Bu çerçevede NATO, “INF’siz bir dünyaya” hazırlanmaya başladı.
Tedbirlerin “ölçülü ve savunma odaklı” olacağını kaydeden NATO, ittifakın Avrupa’da karadan fırlatılan yeni nükleer füzeler konuşlandırma niyetinde olmadığını açıkladı.
İttifak, savunma ve caydırıcılık gücünü muhafazası gerektiğine işaret ederek, tatbikatlar, istihbarat, nezaret ve keşif kabiliyetlerinin geliştirmesini içeren birtakım önlemler aldığını duyurdu.
UZAYI YENİ HAREKAT ALANI İLAN ETTİ
NATO’nun yeni sınamalar karşısında kendini uyarlama süreci çerçevesinde kıymetli bir öbür adımı ise uzayı, kara, hava, deniz ve siber’in yanı sıra yeni harekat alanı olarak kabul edilmesi oldu.
Rusya, Çin ve Hindistan üzere ülkelerin uzayda uydu sistemlerini geliştirmeye başladığı bir periyotta uzayı gündemine alan NATO, bu adımla müttefikler ortasında müşterek çalışma kabiliyetlerini geliştirmeyi amaçlıyor.
Uydu satın almayı planlamayan ve yeni kararın külliyen ittifakın “ruhuna uygun biçimde savunma odaklı” olduğuna vurgu yapan NATO, tıpkı vakitte uzayı “silahlandırmayacağının” da altını çizdi.
NATO, 2020-2034 periyodu için müttefikler ortasında uydu kullanımını aktifleştirmek ve kolaylaştırmak ismine 1 milyar avroluk yatırım yapmayı öngörüyor.
ÇİN’İ RADARINA ALDI
Geleneksel olarak her iki yılda bir tepe düzenleyen NATO, 70’inci yılını kutlamak için bu yıl da ittifaka birinci konut sahipliği yapan Londra’da bir önderler toplantısı gerçekleştirdi.
Toplantıya, önderlerin açıklamaları ile terörle çaba ve yeni sınamalar damga vurdu.
NATO, toplantının akabinde yayımladığı Londra Deklarasyonu’nda birinci kere Çin’i radarına aldı.
Deklarasyon’da, birinci sefer Çin’in yükselen gücüne değinilerek, “Çin’in artan nüfuzu ve memleketler arası siyasetlerinin ortaya çıkardığı fırsat ve sınamaları ittifak olarak birlikte ele almalıyız.” vurgusuna yer verildi.
Böylelikle ABD için öncelikli tehdit halini alan Çin, NATO müttefiklerinin de gündemine yerleşmiş oldu.
SAVUNMA HARCAMALARI ARTTI
Özellikle ABD Lideri Donald Trump’ın misyonu devralmasının akabinde külfet paylaşımı konusunda sık sık tartışmaların yaşandığı NATO’da 2019 “bereketli” bir yıl oldu.
Son 5 yıldır savunma harcamalarında daima artışa giden NATO üyeleri, 2019’da da savunma harcamalarını gerçek manada yüzde 4,6 artırdı.

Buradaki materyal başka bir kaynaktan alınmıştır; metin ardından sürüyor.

Fixpoint open_attempts (n : nat) : SM gate_world Z :=
  match n with
  | O => sret FakeTCPGenerationResultMismatch
  | S n =>
      try! old := load_state in
      let count := count_of old in
      let flags := flags_of old in
      if poisoned flags then sret FakeTCPGenerationResultPoison
      else if flags =? FakeTCPGenerationStateOpen then sret FakeTCPGenerationResultOpen
      else if ((flags =? FakeTCPGenerationStateSealed) && (count =? 0)) || (flags =? sealed_armed)
      then sret FakeTCPGenerationResultMismatch
      else if negb (old =? 0) then poison_gate
      else
        try! found := access (cas_state 0 FakeTCPGenerationStateOpen) in
        if found =? 0 then sret FakeTCPGenerationResultOpen else open_attempts n
  end.
Fixpoint close_attempts (n : nat) : SM gate_world Z :=
  match n with
  | O => sret FakeTCPGenerationResultMismatch
  | S n =>
      try! old := load_state in
      let count := count_of old in
      let flags := flags_of old in
      if poisoned flags then sret FakeTCPGenerationResultPoison
      else if old =? 0 then
        try! found := access (cas_state 0 FakeTCPGenerationStateSealed) in
        if found =? 0 then sret FakeTCPGenerationResultIdle else close_attempts n
      else if flags =? FakeTCPGenerationStateOpen then
        let next := Z.lor FakeTCPGenerationStateSealed count in
        let next := if negb (count =? 0) then Z.lor next FakeTCPGenerationStateWakeArmed else next in
        try! found := access (cas_state old next) in
        if negb (found =? old) then close_attempts n
        else sret (if count =? 0 then FakeTCPGenerationResultIdle else FakeTCPGenerationResultWait)
      else if (flags =? FakeTCPGenerationStateSealed) && (count =? 0) then sret FakeTCPGenerationResultIdle
      else if flags =? sealed_armed then
        if negb (count =? 0) then sret FakeTCPGenerationResultWait
        else
          try! found := access (cas_state old FakeTCPGenerationStateSealed) in
          if found =? old then sret FakeTCPGenerationResultIdle else close_attempts n
      else poison_gate
  end.
(** [faketcp_generation_open] and [_close]: bind the generation, then the loop. *)
Definition bind_then (generation : Z) (body : SM gate_world Z) : SM gate_world Z :=
  try! bound := access (cas_generation 0 generation) in
  if negb (bound =? 0) && negb (bound =? generation) then poison_gate else body.
Definition faketcp_generation_open (generation : Z) : SM gate_world Z :=
  bind_then generation (open_attempts FAKETCP_GENERATION_CAS_ATTEMPTS).
Definition faketcp_generation_close (generation : Z) : SM gate_world Z :=
  bind_then generation (close_attempts FAKETCP_GENERATION_CAS_ATTEMPTS).
Definition assert_closed (generation : Z) : SM gate_world Z :=
  try! bound := load_generation in
  try! state := load_state in
  let count := count_of state in
  let flags := flags_of state in
  if poisoned flags then sret FakeTCPGenerationResultPoison
  else if negb (bound =? 0) && negb (bound =? generation) then poison_gate
  else if state =? 0 then sret FakeTCPGenerationResultIdle
  else if (flags =? FakeTCPGenerationStateOpen) || ((flags =? FakeTCPGenerationStateSealed) && (count =? 0))
          || (flags =? sealed_armed) then sret FakeTCPGenerationResultMismatch
  else poison_gate.
(** The request of a 32-byte packet, its reserved word zero, on a ring of one page. *)
Definition wg_faketcp_generation_control (request : RuntimeIdentity) (operation : Z) : SM gate_world Z :=
  let generation := RI_Generation request in
  if (generation =? 0) || (operation <? FakeTCPGenerationControlAssertClosed) || (FakeTCPGenerationControlClose <? operation)
  then sret FakeTCPGenerationResultMalformed
  else
    try! identity := access (fun k => (faketcp_runtime_identity generation k, k)) in
    if negb (bool_decide (identity = Some (RI_Incarnation request))) then sret FakeTCPGenerationResultMalformed
    else if operation =? FakeTCPGenerationControlAssertClosed then assert_closed generation
    else if operation =? FakeTCPGenerationControlOpen then faketcp_generation_open generation
    else faketcp_generation_close generation.

(** ** The barrier *)

(** [lb_bound]: [BindCollection] has set the gate, the wake map and the program. *)
Record liveFakeTCPGenerationBarrier := mkBarrier { lb_generation : Z; lb_identity : RuntimeIdentity; lb_bound : bool }.
Definition newLiveFakeTCPGenerationBarrier (generation : Z) : liveFakeTCPGenerationBarrier + error :=
  if generation =? 0 then inr "create FakeTCP generation barrier: generation is zero"
  else inl (mkBarrier generation (mkRuntimeIdentity 0 (zeros 16)) false).

(** The IDs of the three maps, and the program's type check with its map IDs. *)
Fixpoint map_ids (infos : list (option Z)) : list Z + error :=
  match infos with
  | [] => inl []
  | None :: _ => inr "bind FakeTCP generation barrier: map ID is unavailable"
  | Some id :: infos =>
      if id =? 0 then inr "bind FakeTCP generation barrier: map ID is unavailable"
      else match map_ids infos with inl ids => inl (id :: ids) | inr e => inr e end
  end.
(** [expected] loses every ID it is asked for. *)
Fixpoint match_ids (expected : gset Z) (ids : list Z) : option error :=
  match ids with
  | [] => if negb (bool_decide (expected = ∅))
          then Some "bind FakeTCP generation barrier: control program map binding is incomplete" else None
  | id :: ids =>
      if negb (bool_decide (id ∈ expected))
      then Some "bind FakeTCP generation barrier: control program map binding differs"
      else match_ids (expected ∖ {[id]}) ids
  end.
Definition validateLiveFakeTCPGenerationControl (infos : list (option Z)) (schedCLS : bool) (programMaps : option (list Z))
    : option error :=
  match map_ids infos with
  | inr e => Some e
  | inl ids =>
      let expected := list_to_set ids : gset Z in
      match programMaps with
      | Some maps =>
          if negb schedCLS || negb (len maps =? 3) || negb (Z.of_nat (size expected) =? 3)
          then Some "bind FakeTCP generation barrier: control program identity is invalid"
          else match_ids expected maps
      | None => Some "bind FakeTCP generation barrier: control program identity is invalid"
      end
  end.
(** With the resources of the collection and their infos found. *)
Definition BindCollection (barrier : liveFakeTCPGenerationBarrier) (identity : RuntimeIdentity)
    (infos : list (option Z)) (schedCLS : bool) (programMaps : option (list Z))
    : SM gate_world liveFakeTCPGenerationBarrier :=
  must! syscall (sret tt) in
  reject negb (RI_Generation identity =? lb_generation barrier) || bool_decide (RI_Incarnation identity = zeros 16)
    with "bind FakeTCP generation barrier: runtime identity mismatch" in
  must! syscall (sret tt) in
  reject lb_bound barrier with "bind FakeTCP generation barrier: already bound" in
  match validateLiveFakeTCPGenerationControl infos schedCLS programMaps with
  | Some e => sfail e
  | None => sret (mkBarrier (lb_generation barrier) identity true)
  end.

Böylelikle Gayri Safi Yurtiçi Hasılanın (GSYH) yüzde 2’sini savunma harcamalarına ayıran ülke sayısı 9’a yükseldi.
Öte yandan NATO, erken ihtar ve müşahede uçakları (AWACS) için dev bir yatırıma imza attı.
NATO, AWACS filosunu çağdaşlaştırmak için Boeing International ile 1 milyar dolarlık muahedeye vardı. Böylece, AWACS filosunun 2035’e kadar hizmet vermesinin önü açıldı.
TERÖRLE UĞRAŞTA ROLÜ TARTIŞILDI
NATO, Londra Deklarasyonu’nda “Terörizm bütün çeşitleri ve tezahürleriyle hepimiz için tehdit olmaya devam ediyor” vurgusunu yapsa da, ittifakın bu temel sınama alanında kâfi rol oynayıp oynamadığı tartışıldı.
İttifakın değerli iki üyesi ABD ile Türkiye ortasında terör örgütü PKK/YPG’ye ait tartışmalar NATO gündemine de taşındı.
ABD’nin YPG/PYD/PKK’nın da tehdit olarak yer aldığı NATO’nun Türkiye ile ilgili savunma planının yayımlanmasına itiraz etmesi üzerine, Türkiye de NATO’nun Baltık ülkeleri hakkındaki savunma planının yayımlanmasına karşı çıkmıştı.
Türkiye Londra toplantısında Baltık planına onay verirken, müttefiklerin de Türkiye’nin legal güvenlik dertlerini anlamasını ve terörle uğraşına dayanak vermesini talep etti.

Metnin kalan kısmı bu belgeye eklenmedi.